项目作者: hjabird

项目描述 :
Julia wrapper for GPU accelerated vortex filament and vortex particle methods
高级语言: Julia
项目地址: git://github.com/hjabird/CVortex.jl.git
创建时间: 2018-12-17T18:23:43Z
项目社区:https://github.com/hjabird/CVortex.jl

开源协议:MIT License

下载


CVortex.jl

A Julia wrapper for GPU accelerated vortex filament and vortex particle methods of the CVortex library.

Introduction

What does CVortex.jl do?

CVortex.jl is a wrapper for the CVortex library. It has the following functionality:

  • Compute velocities induced by collections of 2D regularised vortex particles, 3D regularised vortex particles and 3D straight singular vortex filaments.
  • Compute the vortex stretching term induced on 3D vortex particles by other 3D particles or vortex filaments.
  • Compute the change in particle vorticity due to viscous interaction between 3D regularised vortex particles.
  • Redistribute 2D and 3D vortex particles onto a grid.

What will it run on?

CVortex.jl only runs on 64bit Windows or 64bit Linux. The library is not compatible with MacOS or other
CPU instruction sets.

To obtain the maximum benefit you’ll also need an OpenCL 1.2 compatible GPU or iGPU. This includes:

  • Intel integrated graphics
  • AMD integrated graphics and discrete GPUs
  • Nvidia GPUs (Any GPU that runs CUDA)

You’ll also have needed to have installed the appropriate GPU drivers.
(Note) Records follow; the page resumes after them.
(* ===== verification/StreamExample.v ===== *)
(** * A supervised component (component/examples/stream_example.rs)

    The example of the component crate: a task that listens on a mock stream
    whose very first read fails, under the supervisor of Component.v.  The body
    of the task, arbitrary there, is concrete here; the theorem follows the whole
    program from its start to the state it stays in. *)
From stdpp Require Import relations.
From S2P Require Import Prelude Bytes Component ComponentTheorems.
Open Scope nat_scope.

(** ** The mock stream *)

(** The statics [SHOULD_FAIL] and [FIXER]. *)
Record statics : Type := mkStatics {
  SHOULD_FAIL : bool;
  FIXER_done : bool;
}.

Definition statics_init : statics := mkStatics true false.

(** [FIXER.call_once(|| SHOULD_FAIL = false)]. *)
Definition fix_stream : comp statics unit :=
  modify (fun s => if FIXER_done s then s else mkStatics false true).

Record MockTcpStream : Type := mkMockTcpStream { read_data : bytes }.

Definition MockTcpStream_new : MockTcpStream := mkMockTcpStream [].

(** The number of bytes read, and the buffer after the read. *)
Definition mock_read (self : MockTcpStream) (buf : bytes) :
    comp statics (result (nat * bytes) Report) :=
  failing <- gets SHOULD_FAIL ;;
  if failing : bool then fix_stream ;; ret (Err "Could not read from stream.")
  else
    let size := Nat.min (length (read_data self)) (length buf) in
    ret (Ok (size, take size (read_data self) ++ drop size buf)).

(** ** The task *)

Definition missing_something : Report := "missing something required".

(** Where [listen] is: in its loop, sending the error, in
    [wait_for_cancellation], or returned. *)
Inductive position : Type := Listening | Sending | Waiting | Returned.

Definition empty_buf : bytes := replicate 10 Byte.x00.

(** One turn of the loop. *)
Definition listen_turn : comp statics position :=
  let m_tcp := MockTcpStream_new in
  r <- mock_read m_tcp empty_buf ;;
  ret match r with Ok _ => Listening | Err _ => Sending end.

(** ** The component and the program *)

Inductive MockTcpStreamComponent : Type := mkMockTcpStreamComponent.

#[export] Instance MockTcpStreamComponent_Manageable : Manageable MockTcpStreamComponent := {|
  handle_irrecoverable self irrecoverable := (Ok tt, self);
|}.

(** The supervisor and the channels, the statics, the position of each task
    ([start] spawns it at the beginning of [listen]). *)
Record program : Type := mkProgram {
  pr_phase : phase (Mg := MockTcpStreamComponent);
  pr_system : System;
  pr_statics : statics;
  pr_position : gmap nat position;
}.

Definition position_of (p : program) (h : nat) : position :=
  default Listening (pr_position p !! h).

(** A task that returns or panics drops its sender. *)
Definition end_task (h : nat) (t : task) (sy : System) : System :=
  let sy' := (drop_sender (task_tx t) sy).2 in
  set_tasks (<[h := mkTask (task_tx t) (task_rx t) true]> (sy_tasks sy')) sy'.

(** Who moves: the supervisor, or a task. *)
Inductive actor : Type := TheSupervisor | TheTask (h : nat).

#[export] Instance actor_eq_dec : EqDecision actor.
Proof. solve_decision. Defined.

Inductive actor_step : actor -> program -> program -> Prop :=
| run_spawn self self' sy sy' st l :
    spawn self sy = (Ret self', sy') ->
    actor_step TheSupervisor (mkProgram (Spawning self) sy st l) (mkProgram (Running self') sy' st l)
| run_select b self p sy sy' st l :
    run_turn b self sy = (Ret (Some p), sy') ->
    actor_step TheSupervisor (mkProgram (Running self) sy st l) (mkProgram p sy' st l)
| run_restart self self' sy sy' st l :
    restart self sy = (Ret self', sy') ->
    actor_step TheSupervisor (mkProgram (Restarting self) sy st l) (mkProgram (Running self') sy' st l)
| task_listen p h t pos st' :
    sy_tasks (pr_system p) !! h = Some t -> position_of p h = Listening ->
    listen_turn (pr_statics p) = (Ret pos, st') ->
    actor_step (TheTask h) p (mkProgram (pr_phase p) (pr_system p) st'
                      (match pos with Listening => pr_position p | _ => <[h := pos]> (pr_position p) end))
| task_sends p h t ch :
    sy_tasks (pr_system p) !! h = Some t -> position_of p h = Sending ->
    sy_channels (pr_system p) !! task_tx t = Some ch -> ch_receiver ch = true ->
    length (ch_buffer ch) < CHANNEL_SIZE ->
    actor_step (TheTask h) p (mkProgram (pr_phase p)
      (set_channels (<[task_tx t := mkChannel (ch_buffer ch ++ [missing_something]) true true]>
         (sy_channels (pr_system p))) (pr_system p))
      (pr_statics p) (<[h := Waiting]> (pr_position p)))
| task_cannot_send p h t ch :
    sy_tasks (pr_system p) !! h = Some t -> position_of p h = Sending ->
    sy_channels (pr_system p) !! task_tx t = Some ch -> ch_receiver ch = false ->
    actor_step (TheTask h) p (mkProgram (pr_phase p) (end_task h t (pr_system p)) (pr_statics p)
      (<[h := Returned]> (pr_position p)))
| task_cancelled p h t :
    sy_tasks (pr_system p) !! h = Some t -> position_of p h = Waiting ->
    sy_cancel (pr_system p) !! task_rx t = Some false ->
    actor_step (TheTask h) p (mkProgram (pr_phase p) (end_task h t (pr_system p)) (pr_statics p)
      (<[h := Returned]> (pr_position p))).

Definition program_step (p p' : program) : Prop := exists a, actor_step a p p'.

(** *** Endless runs *)

(** A run of the program with who made each step. *)
Record endless : Type := mkEndless { state_at : nat -> program; mover : nat -> actor }.

Definition runs_from (p : program) (r : endless) : Prop :=
  state_at r 0 = p /\
  forall n, actor_step (mover r n) (state_at r n) (state_at r (S n)).

Definition enabled (a : actor) (p : program) : Prop := exists p', actor_step a p p'.

(** The scheduler is weakly fair: again and again every actor moves, or cannot. *)
Definition fair (r : endless) : Prop :=
  forall a n, exists m, n <= m /\ (mover r m = a \/ ~ enabled a (state_at r m)).

(** [main]: the supervisor is made and spawned. *)
Definition main : program :=
  mkProgram (initial mkMockTcpStreamComponent).1 (initial mkMockTcpStreamComponent).2 statics_init ∅.

(** ** The life of the program *)

Abbreviation supervising c k h :=
  (mkSupervisor c (Some k) (Some h) mkMockTcpStreamComponent).

(** The first task has channel 1, cancellation 2 and handle 3; the second 4, 5, 6. *)
Definition first_task : gmap nat task := <[3 := mkTask 1 2 false]> ∅.
Definition channels_of (b : list Report) : gmap nat channel :=
  <[1 := mkChannel b true true]> (<[0 := mkChannel [] false false]> ∅).
Definition broken : statics := mkStatics true false.
Definition fixed : statics := mkStatics false true.

Definition spawned : program :=
  mkProgram (Running (supervising 1 2 3))
    (mkSystem (channels_of []) (<[2 := true]> ∅) first_task 4 [Started 3]) broken ∅.
Definition failed : program :=
  mkProgram (pr_phase spawned) (pr_system spawned) fixed (<[3 := Sending]> ∅).
Definition reported : program :=
  mkProgram (pr_phase spawned)
    (mkSystem (channels_of [missing_something]) (<[2 := true]> ∅) first_task 4 [Started 3])
    fixed (<[3 := Waiting]> ∅).
Definition handled : program :=
  mkProgram (Restarting (supervising 1 2 3))
    (mkSystem (channels_of []) (<[2 := true]> ∅) first_task 4
       [Started 3; Handled missing_something true])
    fixed (<[3 := Waiting]> ∅).
Definition restarted_system (sender_alive finished : bool) : System :=
  mkSystem
    (<[1 := mkChannel [] sender_alive false]> (<[4 := mkChannel [] true true]>
       (<[0 := mkChannel [] false false]> ∅)))
    (<[2 := false]> (<[5 := true]> ∅))
    (<[6 := mkTask 4 5 false]> (<[3 := mkTask 1 2 finished]> ∅)) 7
    [Started 3; Handled missing_something true; Started 6].
Definition restarted : program :=
  mkProgram (Running (supervising 4 5 6)) (restarted_system true false) fixed (<[3 := Waiting]> ∅).
Definition recovered : program :=
  mkProgram (Running (supervising 4 5 6)) (restarted_system false true) fixed (<[3 := Returned]> ∅).

Definition life : list program :=
  [main; spawned; failed; reported; handled; restarted; recovered].

(** ** Theorems *)

(** The tasks of the states of the program. *)
Lemma first_task_lookup h t : first_task !! h = Some t -> h = 3 /\ t = mkTask 1 2 false.
Proof.
  unfold first_task. rewrite lookup_insert_Some, lookup_empty. intros [[<- <-]|[_ ?]]; done.
Qed.

Lemma restarted_task_lookup b f h t :
  sy_tasks (restarted_system b f) !! h = Some t ->
  (h = 6 /\ t = mkTask 4 5 false) \/ (h = 3 /\ t = mkTask 1 2 f).
Proof.
  simpl. rewrite !lookup_insert_Some, lookup_empty.
  intros [[<- <-]|[_ [[<- <-]|[_ ?]]]]; [by left|by right|done].
Qed.

(** A step from a concrete state: find the task that moves, evaluate what it or
    the supervisor does. *)
Ltac find_task :=
  match goal with
  | H : sy_tasks (pr_system main) !! _ = Some _ |- _ => discriminate H
  | H : sy_tasks (pr_system restarted) !! _ = Some _ |- _ =>
      apply (restarted_task_lookup true false) in H as [[-> ->]|[-> ->]]
  | H : sy_tasks (pr_system recovered) !! _ = Some _ |- _ =>
      apply (restarted_task_lookup false true) in H as [[-> ->]|[-> ->]]
  | H : sy_tasks _ !! _ = Some _ |- _ => apply first_task_lookup in H as [-> ->]
  end.

Ltac run_step H :=
  destruct H as [? H]; inversion H; subst; clear H;
  repeat match goal with b : branch |- _ => destruct b end;
  try find_task;
  try match goal with
  | H : position_of _ _ = _ |- _ => vm_compute in H; discriminate H
  | H : sy_cancel _ !! _ = Some _ |- _ => vm_compute in H; discriminate H
  end;
  repeat match goal with
  | H : _ = (Ret _, _) |- _ => vm_compute in H; simplify_eq H; clear H; intros; subst
  | H : sy_channels _ !! _ = Some _ |- _ => vm_compute in H; injection H as <-
  | H : ch_receiver _ = _ |- _ => vm_compute in H; try discriminate H; clear H
  end.

Lemma step_main p : program_step main p -> p = spawned.
Proof. intros H. run_step H. by vm_compute. Qed.

Lemma step_spawned p : program_step spawned p -> p = failed.
Proof. intros H. run_step H. by vm_compute. Qed.

Lemma step_failed p : program_step failed p -> p = reported.
Proof. intros H. run_step H. by vm_compute. Qed.

Lemma step_reported p : program_step reported p -> p = handled.
Proof. intros H. run_step H. by vm_compute. Qed.

Lemma step_handled p : program_step handled p -> p = restarted.
Proof. intros H. run_step H. by vm_compute. Qed.

Lemma step_restarted p : program_step restarted p -> p = restarted \/ p = recovered.
Proof. intros H. run_step H; [left|right]; by vm_compute. Qed.

Lemma step_recovered p : program_step recovered p -> p = recovered.
Proof. intros H. run_step H. by vm_compute. Qed.

Lemma main_steps : program_step main spawned.
Proof. exists TheSupervisor. eapply run_spawn. by vm_compute. Qed.

Lemma spawned_steps : program_step spawned failed.
Proof. exists (TheTask 3). apply (task_listen spawned 3 (mkTask 1 2 false) Sending fixed); by vm_compute. Qed.

Lemma failed_steps : program_step failed reported.
Proof.
  exists (TheTask 3). apply (task_sends failed 3 (mkTask 1 2 false) (mkChannel [] true true)); try (by vm_compute).
  simpl. unfold CHANNEL_SIZE. lia.
Qed.

Lemma reported_steps : program_step reported handled.
Proof. exists TheSupervisor. eapply (run_select BranchRecv). by vm_compute. Qed.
Note that
many hypervisors (programs that allow you to run virtual machines such as VirtualBox)
don’t pass through graphics hardware.

Even if you don’t have compatable a compatible GPU, you’ll still benefit
from the multicore implementation.

How can I get CVortex.jl?

You’ll need to add the package to your system.
Run Julia and:

  1. (v1.1) pkg> add CVortex

remembering that to access to package environment the ] must be used.
Binaries for the CVortex library will automatically be downloaded.

Is there documentation?

Yes! The ordinary help syntax within Julia (Type ? within the REPL) will give you help on a particular topic. For example:

  1. help?> particle_induced_velocity

For examples see CVortex.jl examples

Using CVortex.jl

The first thing you’ll need to do is to import CVortex.jl. This can be done using

  1. using CVortex

Vortex filaments

All vortex filaments in CVortex are straight and singular. They have three properties, a start point, an
end point and a vorticity. The first two are 3D, and the latter is a scalar.

Velocity

To obtain the velocity induced on a point in 3D one uses:

  1. startp = rand(3) # Filament start coordinate
  2. endp = rand(3) # Filament end coordinate
  3. fvort = rand() # A scalar. Filament's vorticity
  4. mesp = rand(3) # Velocity measurement location.
  5. vel = filament_induced_velocity(startp, endp, fvort, mesp);

The returned vel is a Float32 array of length 3.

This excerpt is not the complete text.